* **AIM OF THE EXERCISE**
Each line from the opening of the records that follow to the line with "(** Label, then" needs to be written out exactly. Add nothing.

* **TASK DATA**
(** ** Sections of a composite build error *)

(** What one device contributes, given its label and the result of
    fetching its log: a failed fetch gives the "unable to fetch" line, a
    log that is blank after trimming gives nothing, any other log gives
    the label and the trimmed log. *)
Definition contribution (env : Env) (label : string)
    (fetch : string * option error) : list string :=
  match fetch with
  | (_, Some e) => [unable_section env label e]
  | (log, None) =>
      if (TrimSpace log =? "")%string then []
      else [log_section label (TrimSpace log)]
  end.

(** Label, then fetch, for each device in turn. *)
Fixpoint fetch_all (env : Env) (p : pProgram) (devs : list pDevice)
    : M (list (string * (string * option error))) :=
  match devs with
  | [] => mret []
  | d :: rest =>
      label ← safeDeviceLabel env d;
      fetch ← GetBuildLog env p d;
      fetched ← fetch_all env p rest;
      mret ((label, fetch) :: fetched)
  end.

Definition sections (env : Env)
    (fetched : list (string * (string * option error))) : list string :=
  flat_map (λ lf, contribution env lf.1 lf.2) fetched.

(** The first line of a composite build error. *)
Definition status_line (env : Env) (code : cl_int) : string :=
  "status=" +:+ Error env (toError env code).

(** The error [wrapBuildError] returns when no device can be found. *)
Definition log_unavailable (env : Env) (code : cl_int) (e : error) : error :=
  errorString ("cl: build error (" +:+ Error env (toError env code)
                 +:+ "; log unavailable: " +:+ Error env e +:+ ")").

(** [t] occurs in [s]. *)
Definition contains (s t : string) : Prop :=
  ∃ before after, s = before +:+ t +:+ after.

(** The driver call [BuildProgram] makes. *)
Definition build_call (prog : Program) (devs : slice)
    (ids : list cl_device_id) (options : string) : call :=
  call_clBuildProgram (clProgram prog) (numDevices_of devs) ids
    (cOptions_of options).

(** The status the driver answers to that call in world [w]. *)
Definition build_status (env : Env) (w : World) (prog : Program)
    (devs : slice) (ids : list cl_device_id) (options : string) : cl_int :=
  clBuildProgram env (calls w) (clProgram prog) (numDevices_of devs) ids
    (cOptions_of options).

(** ** Further vocabulary *)

(** [CL_INVALID_PROGRAM] of the OpenCL headers. *)
Definition CL_INVALID_PROGRAM : cl_int := (-44)%Z.

(** The contract of the parts that are not in [program.go], for a nil
    program handle: the driver refuses to create a kernel from it and to
    build it, with the status [CL_INVALID_PROGRAM], and the status
    translator maps that status to [ErrInvalidProgram]. *)
Definition rejects_nil_handle (env : Env) : Prop :=
  (∀ past cName, (clCreateKernel env past 0%N cName).2 = CL_INVALID_PROGRAM) ∧
  (∀ past numDevices deviceList cOptions,
     clBuildProgram env past 0%N numDevices deviceList cOptions
       = CL_INVALID_PROGRAM) ∧
  toError env CL_INVALID_PROGRAM = ErrInvalidProgram.

(** A buffer length that [make] does not refuse.  The Go runtime panics
    ("len out of range") for a slice above its allocation limit, which is
    2^33 bytes or more on every 64-bit port; the functions above model
    only the panic for a negative length.  A property that says a buffer
    of a size reported by the driver is allocated and filled is therefore
    stated for sizes up to this bound. *)
Definition allocatable (size : size_t) : Prop := (size ≤ 2 ^ 32)%N.

Definition is_build (c : call) : bool :=
  match c with call_clBuildProgram _ _ _ _ => true | _ => false end.

(** [s] holds a NUL byte. *)
Fixpoint has_nul (s : string) : bool :=
  match s with
  | EmptyString => false
  | String a rest => (N_of_ascii a =? 0)%N || has_nul rest
  end.

(** * Properties *)

(** ** The string functions on examples *)

Example TrimSpace_log : TrimSpace ("  error: syntax" +:+ nl) = "error: syntax".
Proof. reflexivity. Qed.

Example TrimSpace_no_break_space :
  TrimSpace (String (ascii_of_N 194) (String (ascii_of_N 160) " x ")) = "x".
Proof. reflexivity. Qed.

Example TrimSpace_blank : TrimSpace (" " +:+ nl +:+ "  ") = "".
Proof. reflexivity. Qed.

Example Join_three :
  Join ["a"; "b"; "c"] nl = "a" +:+ nl +:+ "b" +:+ nl +:+ "c".
Proof. reflexivity. Qed.

Example cut_at_nul_log :
  cut_at_nul (fill 6 ("err" +:+ Fake.nul)) = "err".
Proof. reflexivity. Qed.

Example synthetic_label_hex : synthetic_label 255%N = "device@0xff".
Proof. reflexivity. Qed.

Example to_int_wraps : to_int (2 ^ 64 - 1)%N = (-1)%Z.
Proof. reflexivity. Qed.

(** ** Running the monad *)

Lemma run_bind {A B} (m : M A) (f : A → M B) (w : World) :
  (m ≫= f) w =
  match m w with
  | (Normal a, w') => f a w'
  | (Panic, w') => (Panic, w')
  end.
Proof. reflexivity. Qed.

Lemma run_bind_normal {A B} (m : M A) (f : A → M B) w a w' :
  m w = (Normal a, w') → (m ≫= f) w = f a w'.
Proof. intros H. rewrite run_bind, H. reflexivity. Qed.

Lemma steps_weaken {A} (P Q : call → bool) (m : M A) :
  (∀ c, P c = true → Q c = true) → steps P m → steps Q m.
Proof.
  intros HPQ Hm w. destruct (Hm w) as (Hp & Ha & new & Hc & Hall).
  split; [done|]. split; [done|]. exists new. split; [done|].
  apply forallb_forall. intros c Hin. apply HPQ.
  by eapply forallb_forall in Hall.
Qed.

Lemma steps_ret {A} P (a : A) : steps P (mret a).
Proof.
  intros w. simpl. split; [done|]. split; [done|].
  exists []. by rewrite app_nil_r.
Qed.

Lemma steps_bind {A B} P (m : M A) (f : A → M B) :
  steps P m → (∀ a, steps P (f a)) → steps P (m ≫= f).
Proof.
  intros Hm Hf w. rewrite run_bind.
  destruct (Hm w) as (Hp & Ha & new & Hc & Hall).
  destruct (m w) as [[a|] w1]; simpl in *.
  - destruct (Hf a w1) as (Hp' & Ha' & new' & Hc' & Hall').
    split; [congruence|]. split; [by etrans|].
    exists (new ++ new'). split.
    + rewrite Hc', Hc. by rewrite app_assoc.
    + rewrite forallb_app, Hall, Hall'. done.
  - split; [done|]. split; [done|]. by exists new.
Qed.

Lemma steps_panic {A} P : steps P (@panic A).
Proof. exact (steps_ret P ()). Qed.

Lemma steps_lift {A} P (o : outcome A) : steps P (lift o).
Proof. exact (steps_ret P ()). Qed.

Lemma steps_history P : steps P history.
Proof. exact (steps_ret P ()). Qed.

Lemma steps_read P s : steps P (read s).
Proof. exact (steps_ret P ()). Qed.

Lemma steps_load P p : steps P (load p).
Proof.
  intros w. unfold load. destruct p as [l|]; [|apply (steps_ret P ())].
  destruct (programs w !! l); apply (steps_ret P ()).
Qed.

Lemma steps_emit (P : call → bool) c : P c = true → steps P (emit c).
Proof.
  intros HP w. simpl. split; [done|]. split; [done|].
  exists [c]. split; [done|]. simpl. by rewrite HP.
Qed.

Lemma steps_alloc P xs : steps P (alloc xs).
Proof.
  intros w. simpl. split; [done|]. split; [by apply prefix_app_r|].
  exists []. by rewrite app_nil_r.
Qed.

Lemma steps_recovering {A L} P (zero : A) (body : M A) (handler : M L) :
  steps P body → steps P handler → steps P (recovering zero body handler).
Proof.
  intros Hb Hh w. unfold recovering.
  destruct (Hb w) as (Hp & Ha & new & Hc & Hall).
  destruct (body w) as [[a|] w1]; simpl in *.
  - split; [done|]. split; [done|]. by exists new.
  - destruct (Hh w1) as (Hp' & Ha' & new' & Hc' & Hall').
    assert (programs (handler w1).2 = programs w) by congruence.
    assert (arrays w `prefix_of` arrays (handler w1).2) by (by etrans).
    assert (∃ n, calls (handler w1).2 = calls w ++ n ∧ forallb P n = true).
    { exists (new ++ new'). rewrite Hc', Hc, <- app_assoc, forallb_app.
      by rewrite Hall, Hall'. }
    destruct (handler w1) as [[x|] w2]; simpl in *; done.
Qed.

Ltac steps_go :=
  repeat first
    [ apply steps_ret | apply steps_panic | apply steps_lift
    | apply steps_history | apply steps_read | apply steps_load
    | apply steps_alloc
    | apply steps_emit; reflexivity
    | apply steps_recovering
    | apply steps_bind; [| intros ?]
    | match goal with
      | |- steps _ (match ?x with _ => _ end) => destruct x
      | |- steps _ (let '(_, _) := ?x in _) => destruct x
      end ].

Section Footprints.

Context (env : Env).

Lemma steps_Name dev : steps is_Name (Name env dev).
Proof. unfold Name. steps_go. Qed.

Lemma steps_safeDeviceLabel d : steps is_Name (safeDeviceLabel env d).
Proof. unfold safeDeviceLabel, Name. steps_go. Qed.

Lemma steps_GetBuildLog p d : steps is_log_query (GetBuildLog env p d).
Proof.
  unfold GetBuildLog, native_clGetProgramBuildInfo_size,
    native_clGetProgramBuildInfo_log.
  steps_go.
Qed.

Lemma steps_associatedDevices p :
  steps is_device_query (associatedDevices env p).
Proof.
  unfold associatedDevices, native_clGetProgramInfo_size,
    native_clGetProgramInfo_devices.
  steps_go.
Qed.

Lemma steps_collectDevicesForLogs p requested :
  steps is_device_query (collectDevicesForLogs env p requested).
Proof.
  unfold collectDevicesForLogs. steps_go.
  apply steps_associatedDevices.
Qed.

Lemma steps_collectBuildLogs_from p devs : ∀ logs,
  steps is_diagnostic (collectBuildLogs_from env p logs devs).
Proof.
  induction devs as [|d rest IH]; intros logs; simpl.
  - apply steps_ret.
  - apply steps_bind.
    { eapply steps_weaken; [|apply steps_safeDeviceLabel].
      by intros [] H. }
    intros label. apply steps_bind.
    { eapply steps_weaken; [|apply steps_GetBuildLog].
      by intros [] H. }
    intros [log [e|]]; [apply IH|].
    destruct (TrimSpace log =? "")%string; apply IH.
Qed.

* **TASK ANSWER**
(** ** Sections of a composite build error *)

(** What one device contributes, given its label and the result of
    fetching its log: a failed fetch gives the "unable to fetch" line, a
    log that is blank after trimming gives nothing, any other log gives
    the label and the trimmed log. *)
Definition contribution (env : Env) (label : string)
    (fetch : string * option error) : list string :=
  match fetch with
  | (_, Some e) => [unable_section env label e]
  | (log, None) =>
      if (TrimSpace log =? "")%string then []
      else [log_section label (TrimSpace log)]
  end.

(** Label, then fetch, for each device in turn. *)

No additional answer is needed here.